警視庁は会見で、14ページの「捜査結果概要」を公表した。この中で、教団元幹部や元信者ら
計8人を匿名にし、それぞれの行動や会話内容などを列挙。事件直後に「オウムの捜査をやめろ」
と報道機関にかかった電話の声が元教団幹部の声と推定されるとの鑑定結果▽教団が事件翌日、
配布したビラに報道機関への脅迫電話の正確な時間が記載されていた▽教団信者だった元警視庁巡査長の
コートなどから検出された火薬成分は犯行に関連して付着した可能性が高いなどとして、
グループの容疑性を指摘した。
青木部長は、事件が未解決となったことに「批判を受けたことは謙虚に反省し、今後の糧にして
いかなければならない」と述べた。
警視庁は31日から1カ月間、捜査結果概要をホームページに掲載する。
[朝日新聞]2010年3月30日10時40分
http://www.asahi.com/national/update/0330/TKY201003300153.html [関連スレ]
【社会】国松警察庁長官狙撃事件、2010年3月30日午前0時に時効を迎える
http://tsushima.2ch.net/test/read.cgi/newsplus/1269901712/ 「警察庁長官狙撃事件の捜査結果概要」要旨
◆事件発生直後の午前9時40分ごろ、報道機関にかけられた脅迫電話の声を鑑定した結果、
幹部信者Bの声と推定される鑑定結果が得られた。
◆発生翌日の午前、幹部信者Cらは、松本(智津夫教祖)から「警察庁長官撃たれる」と題する
教団名義のビラの作成を指示された。ビラには報道機関に対する脅迫電話の入電時刻について
「9時40分ころ」との記載がある。この時点で、脅迫電話の正確な入電時刻についての報道はなく、
記載は、脅迫電話をかけた者やその関係者または一部の報道関係者などしか知り得ない事項であった。
◆在家信者Aの所有物について射撃残渣(ざんさ)の鑑定を行った。灰色コートとアタッシェケース
については、本事件犯行に関連して付着した可能性が高いものと認められた。
◆元幹部信者Dのもとに、事件発生の3日前に幹部信者Eから電話があった。Aへの連絡方法を
教えるよう依頼された。この際Eは「敵の仇(かたき)は敵にやらせる」などと発言した。
◆事件発生前日の夜、DがAに連絡をとったところ、Aは興奮した口調で「下見に引きずり回された」、
「警察官しかできないことがあると言われた。できること、できないことがある。やりたくありません」
などと言ってきた。
◆事件発生直後の午前8時35分ごろ、AからDに電話があり、「警察庁長官が撃たれた。

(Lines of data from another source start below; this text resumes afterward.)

(** The first pass: an error, or [i], [n] and [j] at its end. *)
Fixpoint check_loop (fuel : nat) (src : list Z) (slen i n j : Z) : option (Z + Z * Z * Z) :=
  if i <? slen then
    match fuel with
    | O => None
    | S fuel' =>
        '(i, x) ← skip_spaces fuel src slen i 0;
        if i =? slen then Some (inr (i, n, j))
        else
          c ← src !z i;
          crlf ← (if (2 <=? slen - i) && (c =? CR) then d ← src !z (i + 1); Some (d =? LF) else Some false);
          if (crlf : bool) || (c =? LF) then check_loop fuel' src slen (i + 1) n j
          else if negb (x =? 0) then Some (inl FLB_BASE64_ERR_INVALID_CHARACTER)
          else
            let j := if c =? PAD then u32 (j + 1) else j in
            if (c =? PAD) && (2 <? j) then Some (inl FLB_BASE64_ERR_INVALID_CHARACTER)
            else if 127 <? c then Some (inl FLB_BASE64_ERR_INVALID_CHARACTER)
            else
              v ← base64_dec_map !z c;
              if v =? 127 then Some (inl FLB_BASE64_ERR_INVALID_CHARACTER)
              else if (v <? 64) && negb (j =? 0) then Some (inl FLB_BASE64_ERR_INVALID_CHARACTER)
              else check_loop fuel' src slen (i + 1) (n + 1) j
    end
  else Some (inr (i, n, j)).

(** [if (k < j) *p++ = (unsigned char) (x >> s)] *)
Definition put_byte (cap k j x s : Z) (out : list Z) : option (list Z) :=
  if k <? j then put cap (u8 (Z.shiftr x s)) out else Some out.

(** The second pass: [i] characters from [src[pos]] on. *)
Fixpoint decode_loop (i : nat) (cap : Z) (src : list Z) (pos j n x : Z) (out : list Z) : option (list Z) :=
  match i with
  | O => Some out
  | S i' =>
      c ← src !z pos;
      if (c =? CR) || (c =? LF) || (c =? SPACE) then decode_loop i' cap src (pos + 1) j n x out
      else
        v ← base64_dec_map !z c;
        let j := if v =? 64 then u32 (j - 1) else j in
        let x := u32 (Z.lor (u32 (Z.shiftl x 6)) (Z.land v 0x3F)) in
        if n + 1 =? 4 then
          out ← put_byte cap 0 j x 16 out;
          out ← put_byte cap 1 j x 8 out;
          out ← put_byte cap 2 j x 0 out;
          decode_loop i' cap src (pos + 1) j 0 x out
        else decode_loop i' cap src (pos + 1) j (n + 1) x out
  end.

Definition flb_base64_decode (dst : option Z) (dlen : Z) (src : list Z) (slen : Z) : option (Z * option Z * list Z) :=
  checked ← check_loop (Z.to_nat slen) src slen 0 0 0;
  match checked with
  | inl err => Some (err, None, [])
  | inr (i, n, j) =>
      if n =? 0 then Some (0, Some 0, [])
      else
        let n := u64 (6 * Z.shiftr n 3 + Z.shiftr (6 * Z.land n 7 + 7) 3 - j) in
        let too_small := Some (FLB_BASE64_ERR_BUFFER_TOO_SMALL, Some n, []) in
        match dst with
        | None => too_small
        | Some cap =>
            if dlen <? n then too_small
            else
              out ← decode_loop (Z.to_nat i) cap src 0 3 0 0 [];
              Some (0, Some (zlen out), out)
        end
  end.

(** ** The format

    Of RFC 4648: the bits of the bytes, six by six, as characters of an alphabet. *)

Definition bits (w : nat) (v : Z) : list bool := (λ k, Z.testbit v (Z.of_nat k)) <$> rev (seq 0 w).
Definition of_bits (l : list bool) : Z := foldl (λ a b, 2 * a + Z.b2z b) 0 l.

(** Six by six, the last ones filled with zeros; eight by eight, without what is left *)
Fixpoint sextets (l : list bool) : list Z :=
  match l with
  | [] => []
  | a :: b :: c :: d :: e :: f :: l' => of_bits [a; b; c; d; e; f] :: sextets l'
  | _ => [of_bits (take 6 (l ++ replicate 6 false))]
  end.
Fixpoint octets (l : list bool) : list Z :=
  match l with
  | a :: b :: c :: d :: e :: f :: g :: h :: l' => of_bits [a; b; c; d; e; f; g; h] :: octets l'
  | _ => []
  end.

Definition digit_char (v : Z) : Z := nth (Z.to_nat v) base64_enc_map 0.
Definition is_digit (v : Z) : Prop := 0 <= v < 64.

(** The text of some bytes, with the padding that makes its length a multiple of four *)
Definition base64_text (bytes : list Z) : list Z :=
  (digit_char <$> sextets (bytes ≫= bits 8)) ++ replicate ((3 - length bytes mod 3) mod 3) PAD.

(** The characters of a text with line breaks LF or CR LF; spaces are allowed before a line break and at the end
    only.  [spaces]: the last character was a space. *)
Fixpoint unbroken (spaces : bool) (s : list Z) : option (list Z) :=
  match s with
  | [] => Some []
  | c :: s' =>
      if c =? SPACE then unbroken true s'
      else if c =? LF then unbroken false s'
      else if c =? CR then
        match s' with d :: s'' => if d =? LF then unbroken false s'' else None | [] => None end
      else if spaces then None
      else (c ::.) <$> unbroken false s'
  end.

(** A source with these digits and so many padding characters after them *)
Definition is_base64 (src ds : list Z) (p : nat) : Prop :=
  unbroken false src = Some ((digit_char <$> ds) ++ replicate p PAD) ∧ Forall is_digit ds ∧ (p <= 2)%nat.

(** What is read: the bytes made by the digits of complete groups of four characters *)
Definition decoded (ds : list Z) (p : nat) : list Z :=
  octets (take (4 * ((length ds + p) / 4)) ds ≫= bits 6).
(** The room that is asked for *)
Definition decoded_room (ds : list Z) (p : nat) : Z := (6 * (zlen ds + Z.of_nat p) + 7) / 8 - Z.of_nat p.

(** The room that encoding asks for, with the NUL at the end *)
Definition encoded_room (bytes : list Z) : Z := 4 * ((zlen bytes + 2) / 3) + 1.

(** Whether a buffer has the room; a caller passes at most its capacity. *)
Definition fits (dst : option Z) (dlen need : Z) : bool :=
  match dst with Some _ => need <=? dlen | None => false end.
Definition dst_ok (dst : option Z) (dlen : Z) : Prop := 0 <= dlen < 2 ^ 64 ∧ ∀ cap, dst = Some cap → dlen <= cap.

(** ** Lemmas *)

Lemma byte_all (f : Z → bool) b : forallb f (seqZ 0 256) = true → is_byte b → f b = true.
Proof. intros Hf Hb. rewrite forallb_forall in Hf. apply Hf, list_elem_of_In, elem_of_seqZ. unfold is_byte in Hb. lia. Qed.
Lemma bytes_all (f : Z → Z → bool) a b :
  forallb (λ a, forallb (f a) (seqZ 0 256)) (seqZ 0 256) = true → is_byte a → is_byte b → f a b = true.
Proof. intros Hf Ha Hb. apply (byte_all (f a)); [|done]. by apply (byte_all (λ a, forallb (f a) (seqZ 0 256))). Qed.

(** An equation between functions of one or two bytes, tried on all of them *)
Ltac by_bytes :=
  apply Z.eqb_eq;
  lazymatch goal with
  | Ha : is_byte ?a, Hb : is_byte ?b |- ?t = true =>
      refine (bytes_all (λ a b, Z.eqb _ _) a b _ Ha Hb); by vm_compute
  | Ha : is_byte ?a |- ?t = true => refine (byte_all (λ a, Z.eqb _ _) a _ Ha); by vm_compute
  end.

Lemma digit_first a : is_byte a →
  of_bits [Z.testbit a 7; Z.testbit a 6; Z.testbit a 5; Z.testbit a 4; Z.testbit a 3; Z.testbit a 2] =
  Z.land (Z.shiftr a 2) 0x3F.
Proof. intros Ha. by_bytes. Qed.
Lemma digit_second a b : is_byte a → is_byte b →
  of_bits [Z.testbit a 1; Z.testbit a 0; Z.testbit b 7; Z.testbit b 6; Z.testbit b 5; Z.testbit b 4] =
  Z.land (Z.shiftl (Z.land a 3) 4 + Z.shiftr b 4) 0x3F.
Proof. intros Ha Hb. by_bytes. Qed.
Lemma digit_third b c : is_byte b → is_byte c →
  of_bits [Z.testbit b 3; Z.testbit b 2; Z.testbit b 1; Z.testbit b 0; Z.testbit c 7; Z.testbit c 6] =
  Z.land (Z.shiftl (Z.land b 15) 2 + Z.shiftr c 6) 0x3F.
Proof. intros Hb Hc. by_bytes. Qed.
Lemma digit_fourth c : is_byte c →
  of_bits [Z.testbit c 5; Z.testbit c 4; Z.testbit c 3; Z.testbit c 2; Z.testbit c 1; Z.testbit c 0] = Z.land c 0x3F.
Proof. intros Hc. by_bytes. Qed.

Lemma low_sextet v : 0 <= Z.land v 0x3F < 64.
Proof. change 0x3F with (Z.ones 6). rewrite Z.land_ones by lia. change 64 with (2 ^ 6). by apply Z.mod_pos_bound. Qed.

Lemma digit_lookup v : is_digit v → base64_enc_map !z v = Some (digit_char v).
Proof.
  intros Hv. unfold is_digit in Hv. unfold zlookup, digit_char. destruct (Z.leb_spec 0 v); [|lia].
  rewrite nth_lookup. destruct (lookup_lt_is_Some_2 base64_enc_map (Z.to_nat v)) as [d ->]; [|done].
  change (length base64_enc_map) with 64%nat. lia.
Qed.

Lemma base64_put_ok cap b out : zlen out + 1 <= cap → put cap b out = Some (out ++ [b]).
Proof. intros H. unfold put. destruct (Z.ltb_spec (zlen out) cap); [done|lia]. Qed.

Lemma put_digit_ok cap v out : is_digit v → zlen out + 1 <= cap → put_digit cap v out = Some (out ++ [digit_char v]).
Proof. intros Hv H. unfold put_digit. rewrite (digit_lookup v Hv). by apply base64_put_ok. Qed.

Lemma three_ind (P : list Z → Prop) :
  P [] → (∀ a, P [a]) → (∀ a b, P [a; b]) → (∀ a b c l, P l → P (a :: b :: c :: l)) → ∀ l, P l.
Proof.
  intros H0 H1 H2 H3. fix IH 1. intros [|a [|b [|c l]]]; [done..|]. apply H3, IH.
Qed.

(** The text of the next group *)
Lemma text_group a b c l : is_byte a → is_byte b → is_byte c →
  base64_text (a :: b :: c :: l) =
  digit_char (Z.land (Z.shiftr a 2) 0x3F) ::
  digit_char (Z.land (Z.shiftl (Z.land a 3) 4 + Z.shiftr b 4) 0x3F) ::
  digit_char (Z.land (Z.shiftl (Z.land b 15) 2 + Z.shiftr c 6) 0x3F) ::
  digit_char (Z.land c 0x3F) :: base64_text l.
Proof.
  intros Ha Hb Hc. rewrite <-(digit_first a), <-(digit_second a b), <-(digit_third b c), <-(digit_fourth c) by done.
  unfold base64_text. cbn [length]. replace (S (S (S (length l)))) with (length l + 1 * 3)%nat by lia.
  by rewrite Nat.Div0.mod_add.
Qed.
Lemma text_one a : is_byte a →
  base64_text [a] = [digit_char (Z.land (Z.shiftr a 2) 0x3F);
    digit_char (Z.land (Z.shiftl (Z.land a 3) 4 + Z.shiftr 0 4) 0x3F); PAD; PAD].
Proof. intros Ha. by rewrite <-(digit_first a), <-(digit_second a 0) by done. Qed.
Lemma text_two a b : is_byte a → is_byte b →
  base64_text [a; b] = [digit_char (Z.land (Z.shiftr a 2) 0x3F);
    digit_char (Z.land (Z.shiftl (Z.land a 3) 4 + Z.shiftr b 4) 0x3F);
    digit_char (Z.land (Z.shiftl (Z.land b 15) 2) 0x3F); PAD].
Proof.
  intros Ha Hb. rewrite <-(digit_first a), <-(digit_second a b) by done.
  pose proof (digit_third b 0) as H3. change (Z.shiftr 0 6) with 0 in H3. rewrite Z.add_0_r in H3. by rewrite <-H3 by done.
Qed.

まだマスコミに知られていないと思うので取り扱いに注意して欲しい」旨連絡してきた。
◆事件直後、日光街道の交差点から南千住駅方向へ自転車で疾走した男について、目撃者が供述する
特徴と幹部信者Hの特徴が一致した。複数候補者の写真を示したところ、複数の目撃者が同人の写真を抽出した。
◆E及びEの影響下にあったと認められる者(複数)から採取した資料について、DNA型異同識別
を実施したところ、E以外の1名について、(現場遺留品の)韓国10ウォン硬貨の表面付着物から
検出されたDNA型と一致するとの結果が得られた。同一型である確率は932分の4であり、
教団信者グループの本件関与の可能性を裏付ける資料のひとつとすることに、一定の合理性が認められる。